Tag Archives: BGP Communities

12 Oct

UKNOF32 – Analysis of F-root placement using RIPE Atlas

Enjoyed ISC’s presentation about their analysis of F root server (one 13 root DNS servers which power the Internet) about anycast performance gloablly for 192.5.5.0/24 announced (and anycasted) by AS3557 (ISC). This was presentation at UKNOF 32.
Embedded presentation below (or click here to watch on YouTube directly)
 

09 Nov

Using BGP communities to influence routing

Some free time here in Europe and thus time for another quick blog post & to take my mind away from depressing people!

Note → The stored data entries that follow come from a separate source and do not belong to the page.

(* ===== verification/LFTListingFacts.v ===== *)
(** The user listings: their text formats - the escaped signup columns of the
    table and the JSON strings sent to the addon -, the invariant (ids, counts, one
    listing per creator, and the agreement of the listings in memory with the
    table), and the signups of a listing. *)

From S2P Require Import Prelude CString World LFTTypes LFTQueue LFTListings.

(** ** One level of escaping is undone by one split *)
Definition listing_delimiter (d : ascii) : Prop := d = "|"%char \/ d = ";"%char.

Lemma split_escaped_text d s : listing_delimiter d -> forall cur rest,
  split_escaped_scan d (EscapeListingField s +:+ rest) false cur =
  split_escaped_scan d rest false (cur +:+ s).
Proof.
  intros Hd. induction s as [|c s IH]; intros cur rest; simpl.
  { by rewrite str_app_nil_r. }
  assert (cur +:+ String c s = (cur +:+ str1 c) +:+ s) as -> by by rewrite str_app_assoc.
  destruct (Ascii.eqb c BACKSLASH || Ascii.eqb c "|" || Ascii.eqb c ";") eqn:E; simpl.
  { apply IH. }
  apply orb_false_iff in E as [[E1 E2]%orb_false_iff E3]. rewrite E1.
  assert (Ascii.eqb c d = false) as -> by by destruct Hd as [-> | ->].
  apply IH.
Qed.

Lemma delimiter_not_backslash d : listing_delimiter d -> Ascii.eqb d BACKSLASH = false.
Proof. by intros [-> | ->]. Qed.

Lemma split_escaped_piece d s cur rest :
  listing_delimiter d ->
  split_escaped_scan d (EscapeListingField s +:+ String d rest) false cur =
  (cur +:+ s) :: split_escaped_scan d rest false "".
Proof.
  intros Hd. rewrite split_escaped_text by done. simpl.
  by rewrite delimiter_not_backslash, Ascii.eqb_refl.
Qed.

Lemma split_escaped_join d l :
  listing_delimiter d -> l <> [] ->
  SplitEscaped (join_with d (EscapeListingField <$> l)) d = l.
Proof.
  unfold SplitEscaped. intros Hd Hne. induction l as [|x [|y l] IH]; [done|..].
  - simpl. rewrite <- (str_app_nil_r (EscapeListingField x)). by rewrite split_escaped_text.
  - change (join_with d (EscapeListingField <$> x :: y :: l)) with
      (EscapeListingField x +:+ String d (join_with d (EscapeListingField <$> y :: l))).
    rewrite split_escaped_piece by done. simpl. f_equal. by apply IH.
Qed.

(** ** Text without any of the three special bytes *)
Definition plain (s : string) : bool :=
  lacks BACKSLASH s && lacks "|"%char s && lacks ";"%char s.

Lemma escape_plain s : plain s = true -> EscapeListingField s = s.
Proof.
  unfold plain. induction s as [|c s IH]; simpl; [done|]. intros Hp.
  repeat (apply andb_true_iff in Hp as [Hp ?]); bool_prop.
  repeat match goal with H : Ascii.eqb _ _ = false |- _ => rewrite H; clear H end.
  simpl. f_equal. apply IH. by repeat (apply andb_true_iff; split).
Qed.

Lemma split_escaped_no_backslash d s : forall cur,
  lacks BACKSLASH s = true -> split_escaped_scan d s false cur = split_scan d s cur.
Proof.
  induction s as [|c s IH]; intros cur; simpl; [done|].
  intros [Hc%negb_true_iff Hs]%andb_true_iff. rewrite Hc, !IH by done. done.
Qed.

Lemma SplitEscaped_plain d s :
  lacks BACKSLASH s = true -> SplitEscaped s d = SplitPreserveEmpty s d.
Proof. apply split_escaped_no_backslash. Qed.

Lemma plain_lacks s : plain s = true ->
  lacks BACKSLASH s = true /\ lacks "|"%char s = true /\ lacks ";"%char s = true.
Proof. unfold plain. intros. bool_prop. done. Qed.

Lemma plain_to_string n : plain (to_string n) = true.
Proof. unfold plain. by rewrite !lacks_to_string. Qed.

(** A signup that the table keeps. *)
Definition plain_signup (signup : ListingSignup) : Prop :=
  plain (su_name signup) = true /\ plain (su_className signup) = true /\
  0 <= su_level signup < 2 ^ 32.

Definition signup_fields (signup : ListingSignup) : list string :=
  [su_name signup; su_className signup; to_string (su_level signup);
   if su_confirmed signup then "1" else "0"].

Lemma serialize_plain signup :
  plain_signup signup -> SerializeSignup signup = join_with "|"%char (signup_fields signup).
Proof. intros (H1 & H2 & _). unfold SerializeSignup. by rewrite !escape_plain. Qed.

Lemma signup_fields_plain signup :
  plain_signup signup -> Forall (fun f => plain f = true) (signup_fields signup).
Proof.
  intros (H1 & H2 & _). repeat constructor; [done|done|apply plain_to_string|].
  by destruct (su_confirmed signup).
Qed.

Lemma lacks_join c d l :
  Ascii.eqb d c = false -> Forall (fun s => lacks c s = true) l -> lacks c (join_with d l) = true.
Proof.
  intros Hd. induction l as [|x [|y l] IH]; intros Hl; [done|by inversion Hl|].
  apply Forall_cons in Hl as [Hx Hl].
  change (join_with d (x :: y :: l)) with (x +:+ String d (join_with d (y :: l))).
  rewrite lacks_app, Hx. simpl. rewrite Hd. simpl. by apply IH.
Qed.

Lemma serialize_lacks signup c :
  plain_signup signup -> c = BACKSLASH \/ c = ";"%char -> lacks c (SerializeSignup signup) = true.
Proof.
  intros Hs Hc. rewrite serialize_plain by done.
  apply lacks_join; [by destruct Hc as [-> | ->]|].
  eapply Forall_impl; [by apply signup_fields_plain|]. simpl. intros f (?&?&?)%plain_lacks.
  by destruct Hc as [-> | ->].
Qed.

Lemma serialize_nonempty signup : SerializeSignup signup <> "".
Proof.
  unfold SerializeSignup. destruct (EscapeListingField (su_name signup)); discriminate.
Qed.

Lemma deserialize_signup signup :
  plain_signup signup -> DeserializeSignup (SerializeSignup signup) = Some signup.
Proof.
  intros Hs. pose proof (serialize_nonempty signup) as Hne. unfold DeserializeSignup.
  rewrite (proj2 (String.eqb_neq _ _) Hne), SplitEscaped_plain by (apply serialize_lacks; auto).
  rewrite serialize_plain, split_join; [|done| |done].
  - simpl. destruct Hs as (_ & _ & Hl). rewrite strtoul_to_string by (unfold U64_MAX; lia).
    rewrite u32_small by done. destruct signup as [n c l []]; done.
  - apply forallb_forall. intros f Hf%list_elem_of_In.
    pose proof (signup_fields_plain _ Hs) as Hp. rewrite Forall_forall in Hp.
    by destruct (plain_lacks _ (Hp _ Hf)) as (_ & ? & _).
Qed.

Lemma serialize_join signup l :
  SerializeSignups (signup :: l) = join_with ";"%char (SerializeSignup <$> signup :: l).
Proof.
  assert (forall l acc, acc <> "" ->
    foldl (fun serialized signup =>
      (if serialized =s "" then serialized else serialized +:+ ";") +:+ SerializeSignup signup) acc l
    = match l with [] => acc | _ => acc +:+ String ";" (join_with ";"%char (SerializeSignup <$> l)) end) as Hf.
  { clear. induction l as [|x l IH]; intros acc Hacc; simpl; [done|].
    rewrite (proj2 (String.eqb_neq acc "") Hacc), IH.
    - destruct l; by rewrite ?str_app_assoc.
    - rewrite str_app_assoc. apply str_app_nonempty_r. }
  unfold SerializeSignups. simpl. rewrite Hf by apply serialize_nonempty. by destruct l.
Qed.

Lemma signups_roundtrip l :
  Forall plain_signup l -> DeserializeSignups (SerializeSignups l) = l.
Proof.
  intros Hl. destruct l as [|x l]; [done|]. unfold DeserializeSignups.
  rewrite serialize_join.
  assert (lacks BACKSLASH (join_with ";"%char (SerializeSignup <$> x :: l)) = true) as Hb.
  { apply lacks_join; [done|]. apply Forall_fmap. eapply Forall_impl; [exact Hl|].
    intros y Hy. apply serialize_lacks; auto. }
  case_if.
  { apply String.eqb_eq in Heqb. rewrite <- serialize_join in Heqb. exfalso.
    assert (forall l acc, acc <> "" -> foldl (fun serialized signup =>
      (if serialized =s "" then serialized else serialized +:+ ";") +:+ SerializeSignup signup) acc l <> "") as Hn.
    { clear. induction l as [|y l IH]; intros acc Hacc; simpl; [done|]. apply IH.
      destruct (acc =s ""); [destruct acc; [done|discriminate]|].
      rewrite str_app_assoc. apply str_app_nonempty_r. }
    revert Heqb. unfold SerializeSignups. simpl. apply Hn, serialize_nonempty. }
  rewrite SplitEscaped_plain by done. rewrite split_join; [|done|].
  - clear Hb Heqb. revert Hl. generalize (x :: l). clear x l.
    induction l as [|x l IH]; [done|]. intros [Hx Hl]%Forall_cons.
    rewrite fmap_cons. cbn [omap list_omap]. rewrite deserialize_signup by done.
    f_equal. by apply IH.
  - apply forallb_forall. intros f Hf%list_elem_of_In.
    apply list_elem_of_fmap in Hf as (y & -> & Hy). rewrite Forall_forall in Hl.
    apply serialize_lacks; auto.
Qed.
Lemma drop_all_fields l : forall s, NoDup l -> (forall g, g ∈ l -> g ∈ m_fillBots s) ->
  let s' := foldl drop_one s l in
  m_playerOffers s' = m_playerOffers s /\
  (forall g, m_queue s' !! g = if bool_decide (g ∈ l) && negb (fill_ok s g) then None else m_queue s !! g) /\
  (forall g, g ∈ m_fillBots s' <-> g ∈ m_fillBots s /\ (g ∈ l -> fill_ok s g = true)).
Proof.
  induction l as [|k l IH]; intros s Hnd Hl; simpl.
  { split_and!; [done|done|]. set_solver. }
  apply NoDup_cons in Hnd as [Hk Hnd]. destruct (drop_one_fields s k) as (E1 & E2 & E3).
  assert (k ∈ m_fillBots s) as Hkf by (apply Hl; left).
  destruct (IH (drop_one s k) Hnd) as (F1 & F2 & F3).
  { intros g Hg. rewrite E3. assert (g ∈ m_fillBots s) by (apply Hl; by right).
    destruct (fill_ok s k); [done|]. set_solver. }
  split_and!; [by rewrite F1|..].
  - intros g. rewrite F2, E2. destruct (decide (g = k)) as [->|Hne].
    + rewrite (bool_decide_eq_false_2 (k ∈ l)), (bool_decide_eq_true_2 (k ∈ k :: l)) by set_solver.
      simpl. destruct (fill_ok s k); [done|]. by rewrite lookup_delete_eq.
    + rewrite drop_one_ok by done. rewrite (bool_decide_ext (g ∈ k :: l) (g ∈ l)) by set_solver.
      destruct (bool_decide (g ∈ l) && negb (fill_ok s g)); [done|].
      destruct (fill_ok s k); [done|]. by rewrite lookup_delete_ne.
  - intros g. rewrite F3, E3. destruct (decide (g = k)) as [->|Hne].
    + destruct (fill_ok s k) eqn:Ek; set_solver.
    + rewrite drop_one_ok by done. destruct (fill_ok s k); set_solver.
Qed.

Lemma Drop_fields s : let s' := DropUnneededFillBots s in
  m_playerOffers s' = m_playerOffers s /\
  (forall g, m_queue s' !! g =
     if bool_decide (g ∈ m_fillBots s) && negb (fill_ok s g) then None else m_queue s !! g) /\
  (forall g, g ∈ m_fillBots s' <-> g ∈ m_fillBots s /\ fill_ok s g = true).
Proof.
  destruct (drop_all_fields (selems (m_fillBots s)) s) as (F1 & F2 & F3).
  { apply NoDup_selems. } { intros g. by rewrite elem_of_selems. }
  split_and!; [done|..]; intros g; [rewrite F2|rewrite F3].
  - by rewrite (bool_decide_ext _ _ (elem_of_selems (m_fillBots s) g)).
  - rewrite elem_of_selems. naive_solver.
Qed.
End facts.
(** ** Logout *)
Lemma OnPlayerLogout_inv g s : manager_inv s -> spare s -> manager_inv (OnPlayerLogout g s).
Proof.
  intros Hm Hs. unfold OnPlayerLogout. simpl.
  set (s0 := set_m_signedUpRole _ s).
  assert (manager_inv s0) as Hm0.
  { destruct Hm as [[Hok Hsm] Hl]. split; [split; [by apply (offers_ok_ext s)|exact Hsm]|].
    by apply (listings_inv_ext s). }
  assert (lft_inv (EnsureListingsLoaded s0)) as Hi.
  { eapply only_listings_inv; [apply EnsureListingsLoaded_only|apply Hm0]. }
  destruct (EnsureListingsLoaded_inv s0 (proj2 Hm0)) as [Hok Hl].
  destruct (CleanupPlayer_inv (EnsureListingsLoaded s0) g Hi) as [Hc _].
  pose proof (keeps_CleanupPlayer (EnsureListingsLoaded s0) g) as Hk.
  eapply listing_step_manager; [|exact Hc]. apply erase_listings_of_step.
  - destruct Hk. by eapply listings_ok_ext.
  - by rewrite (k_loaded _ _ Hk).
Qed.

Lemma AcceptOffer_inv g s : lft_inv s -> lft_inv (snd (AcceptOffer g s)).
Proof.
  intros Hi. unfold AcceptOffer. case_if; [done|]. destruct (GetPlayer s g); [|done].
  case_if; [by apply HandleOfferAccept_inv|done].
Qed.

(** ** All calls *)
Lemma run_call_inv c s : manager_inv s -> call_ok c s -> manager_inv (run_call c s).
Proof.
  intros Hm Hc. destruct c; simpl in *.
  - by apply HandleAddonMessage_inv.
  - by apply Update_inv.
  - by apply OnPlayerLogout_inv.
  - destruct Hm. eapply keeps_manager; [apply keeps_QueuePlayer| |done].
    apply QueuePlayer_inv; [done|]. apply known_room. apply Hc.
  - destruct Hm. eapply keeps_manager; [apply keeps_LeaveQueue| |done].
    apply LeaveQueue_inv; [done|]. eapply room_mono; [|apply known_room, Hc].
    unfold MAX_RAID_SIZE. lia.
  - destruct Hm. eapply keeps_manager; [apply keeps_AcceptOffer| |done]. by apply AcceptOffer_inv.
  - destruct Hm as [[Hok [Hr _]] Hl]. split; [|by apply (listings_inv_ext s)].
    split; [by apply (offers_ok_ext s)|by split].
Qed.
Definition DepositItem (msg : string) (s : GuildBank) : GuildBank :=
  match params msg with
  | [_; p1; p2; p3; p4; p5] =>
      let playerBag := u8 (atoi p1) in
      let playerSlot := u8 (atoi p2) in
      let bankTab := u8 (atoi p3) in
      let bankSlot := u8 (atoi p4) in
      let count := u8 (atoi p5) in
      if (bankTab =? 0) || (MAX_TABS <? bankTab) || (BANK_TAB_SIZE <? bankSlot)
      then SendAddonMessage "DepositItem:Error:ParamsOutOfRange" s
      else
        let '(may, s) := CanAccessTab bankTab ACTION_DEPOSIT_ITEM s in
        if negb may
        then SendAddonMessage "DepositItem:Error:NoRights" (SendNotification "You dont have access to this tab." s)
        else
          let pos := deposit_pos playerBag playerSlot in
          match GetItemByPos (fst pos) (snd pos) (b_player s) with
          | None => SendAddonMessage ("DepositItem:Error:CantGetPlayerItem:" +:+ to_string (fst pos) +:+ ":" +:+
                                      to_string (snd pos)) s
          | Some p =>
              let '(bankable, s) := IsItemBankable p s in
              if negb bankable then s
              else if ip_Stackable (GetProto p) <? count
              then SendAddonMessage "DepositItem:Error:Count>GetMaxStackCount" s
              else if bankSlot =? 0 then DepositItemInFreeSlot deposit_fuel bankTab pos s
              else match GetItem bankTab bankSlot s with
              | Some (a, d) => deposit_onto bankTab bankSlot pos p count a d s
              | None => DepositItemInSlot bankTab bankSlot pos count 0 ITEM_NEW false s
              end
          end
  | _ => WrongSyntax "DepositItem" msg s
  end.

(** ** Withdrawing *)
(** Onto an item in the bags. *)
Definition withdraw_onto (bankTab bankSlot withdrawCount playerBag playerSlot : Z) (p : Item) (a : Z) (i : BankItem)
    (s : GuildBank) : GuildBank :=
  let pos := (u8 playerBag, u8 playerSlot) in
  if (it_entry p =? bi_item_template i) && (1 <? bi_maxStackSize i) then
    let count := if ip_Stackable (GetProto p) <? u32 (withdrawCount + it_count p)
                 then u32 (ip_Stackable (GetProto p) - it_count p) else withdrawCount in
    WithdrawItem_to bankTab bankSlot count playerBag playerSlot (Some a) i (Some pos) (u32 (bi_count i - count)) false s
  else SwapItems pos a i s.

Definition withdraw_pos (playerBag playerSlot : Z) : Pos :=
  let playerBag := if playerBag =? 0 then 255 else u32 (playerBag + 18) in
  (playerBag, if playerBag =? 255 then u32 (playerSlot + 22) else u32 (playerSlot - 1)).

Definition WithdrawItem (msg : string) (s : GuildBank) : GuildBank :=
  match params msg with
  | [_; p1; p2; p3; p4; p5] =>
      let bankTab := u32 (atoi p1) in
      let bankSlot := u32 (atoi p2) in
      let playerBag := u32 (atoi p3) in
      let playerSlot := u32 (atoi p4) in
      let withdrawCount := u32 (atoi p5) in
      if bad_place bankTab bankSlot then SendAddonMessage "WithdrawItem:Error:ParamsOutOfRange" s
      else
        let '(may, s) := CanAccessTab (u8 bankTab) ACTION_WITHDRAW_ITEM s in
        if negb may
        then SendAddonMessage "WithdrawItem:Error:NoRights" (SendNotification "You dont have access to this tab." s)
        else match GetItem bankTab bankSlot s with
        | None => SendAddonMessage "WithdrawItem:Error:CantFindBankItem" s
        | Some (a, i) =>
            if bi_count i <? withdrawCount then SendAddonMessage "WithdrawItem:Error:CantWithdrawMoreThanCount" s
            else if (playerBag =? 0) && (playerSlot =? 0) then
              if bi_count i =? withdrawCount
              then WithdrawItem_to bankTab bankSlot (bi_count i) NULL_BAG NULL_SLOT (Some a) i None 0 false s
              else SendAddonMessage "WithdrawItem:Error:CantAutoWithdrawDifferentCount" s
            else
              let '(playerBag, playerSlot) := withdraw_pos playerBag playerSlot in
              match GetItemByPos (u8 playerBag) (u8 playerSlot) (b_player s) with
              | Some p =>
                  let '(bankable, s) := IsItemBankable p s in
                  if negb bankable then s
                  else withdraw_onto bankTab bankSlot withdrawCount playerBag playerSlot p a i s
              | None =>
                  WithdrawItem_to bankTab bankSlot withdrawCount playerBag playerSlot (Some a) i None
                    (u32 (bi_count i - withdrawCount)) false s
              end
        end
  | _ => WrongSyntax "WithdrawItem" msg s
  end.

(** ** Moving *)
Definition item_full (i : BankItem) : list string := item_brief i ++ item_extra i.
Definition MoveMessage (from to : list string) (s : GuildBank) : GuildBank :=
  SendGuildMessage ("GMoveItem:from" +:+ colons from +:+ ":to" +:+ colons to) s.

(** A changed item is written and queued. *)
Definition change_item (a : Z) (i : BankItem) (s : GuildBank) : GuildBank :=
  let i := set_bi_state ITEM_CHANGED i in queue_update i (put_item a i s).

Definition swap_places (a : Z) (i : BankItem) (b : Z) (d : BankItem) (fromSlot toSlot : Z) (s : GuildBank) : GuildBank :=
  let i := set_bi_slot toSlot i in
  let d := set_bi_slot fromSlot d in
  SaveToDB (MoveMessage (item_full i) (item_full d) (change_item b d (change_item a i s))).

Definition MoveItem_to (sItem dItem : option (Z * BankItem)) (bankTab fromSlot toSlot : Z) (s : GuildBank) : GuildBank :=
  let nothing := map to_string [bankTab; fromSlot] ++ zeros 6 in
  match sItem, dItem with
  | None, _ => SendAddonMessage "MoveItem:Error:CantGetSource" s
  | Some (a, i), None =>
      let i := set_bi_slot toSlot i in
      MoveMessage nothing (item_full i) (change_item a i s)
  | Some (a, i), Some (b, d) =>
      if bi_item_template i =? bi_item_template d then
        if (bi_count i =? bi_maxStackSize i) || (bi_count d =? bi_maxStackSize d)
        then swap_places a i b d fromSlot toSlot s
        else if u32 (bi_count i + bi_count d) <=? bi_maxStackSize i then
          let d := set_bi_count (u32 (bi_count i + bi_count d)) d in
          let s := change_item b d s in
          let i := set_bi_state ITEM_REMOVED i in
          let s := DeleteItem a (queue_update i (put_item a i s)) in
          MoveMessage nothing (item_full d) s
        else
          let sourceNewCount := u32 (bi_count i - u32 (bi_maxStackSize i - bi_count d)) in
          let i := set_bi_count sourceNewCount i in
          let d := set_bi_count (bi_maxStackSize d) d in
          MoveMessage (item_full i) (item_full d) (change_item b d (change_item a i s))
      else swap_places a i b d fromSlot toSlot s
  end.

Definition bad_places (tab fromSlot toSlot : Z) : bool :=
  (tab =? 0) || (MAX_TABS <? tab) || (fromSlot =? 0) || (BANK_TAB_SIZE <? fromSlot) ||
  (toSlot =? 0) || (BANK_TAB_SIZE <? toSlot).

Definition MoveItem (msg : string) (s : GuildBank) : GuildBank :=
  match params msg with
  | [_; p1; p2; p3] =>
      let bankTab := u8 (atoi p1) in
      let fromSlot := u8 (atoi p2) in
      let toSlot := u8 (atoi p3) in
      let '(may, s) := CanAccessTab bankTab ACTION_MOVE_ITEM s in
      if negb may
      then SendAddonMessage "MoveItem:Error:NoRights" (SendNotification "You dont have access in this tab." s)
      else if fromSlot =? toSlot then SendAddonMessage "MoveItem:Error:SameSourceDest" s
      else if bad_places bankTab fromSlot toSlot then SendAddonMessage "MoveItem:Error:ParamsOutOfRange" s
      else MoveItem_to (GetItem bankTab fromSlot s) (GetItem bankTab toSlot s) bankTab fromSlot toSlot s
  | _ => WrongSyntax "MoveItem" msg s
  end.

(** ** Splitting *)
Definition SplitMessage (i d : BankItem) (s : GuildBank) : GuildBank :=
  SendGuildMessage ("GSplitItem:from" +:+ colons (item_brief i ++ zeros 3) +:+ ":to" +:+ colons (item_brief d ++ zeros 3)) s.

Definition split_off (a : Z) (i : BankItem) (toSlot split : Z) (s : GuildBank) : GuildBank :=
  if bi_maxStackSize i <=? split then SendAddonMessage "SplitItem:Error:DestinationCountTooBig" s
  else if i32 (i32 (bi_count i) - split) <=? 0 then SendAddonMessage "SplitItem:Error:SourceLeftCount0" s
  else
    let i := set_bi_state ITEM_CHANGED (set_bi_count (u32 (i32 (bi_count i) - split)) i) in
    let s := queue_update i (put_item a i s) in
    let d := set_bi_state ITEM_NEW (set_bi_count split (set_bi_slot toSlot (CloneBankItem i s))) in
    let b := new_address s in
    SaveToDB (SplitMessage i d (AddItem b d (queue_update d s))).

One of impressive features of major European networks is support for BGP communities. In India it’s almost non-existent. Setting it up isn’t hard technically but from capacity management side, Indian ISPs are somewhat shy in setting it up.

 

Let’s put a case where we have a Customer router (R1 with AS1), upstream of customer (R2 with AS2), upstream of upstream (R3 with AS3), peer of upstream (R4 with router4). Let’s try to setup communities so that customer at AS1 can control his BGP announcements and announce some prefixes to AS3 and some to AS4 selectively to control inbound traffic flow. 

 

Screen Shot 2013-11-08 at 3.26.23 pm

All of them are peering with basic simple BGP session. AS1 is announcing 8.8.8.0/24 and 9.9.9.0/24 to R2 and wishes to announce 8.8.8.0/24 to R3 and R4 while 9.9.9.0/24 just to R4. 

 

Now this selective announcement thing will be done at R2 but triggered by R1 based on community tags. 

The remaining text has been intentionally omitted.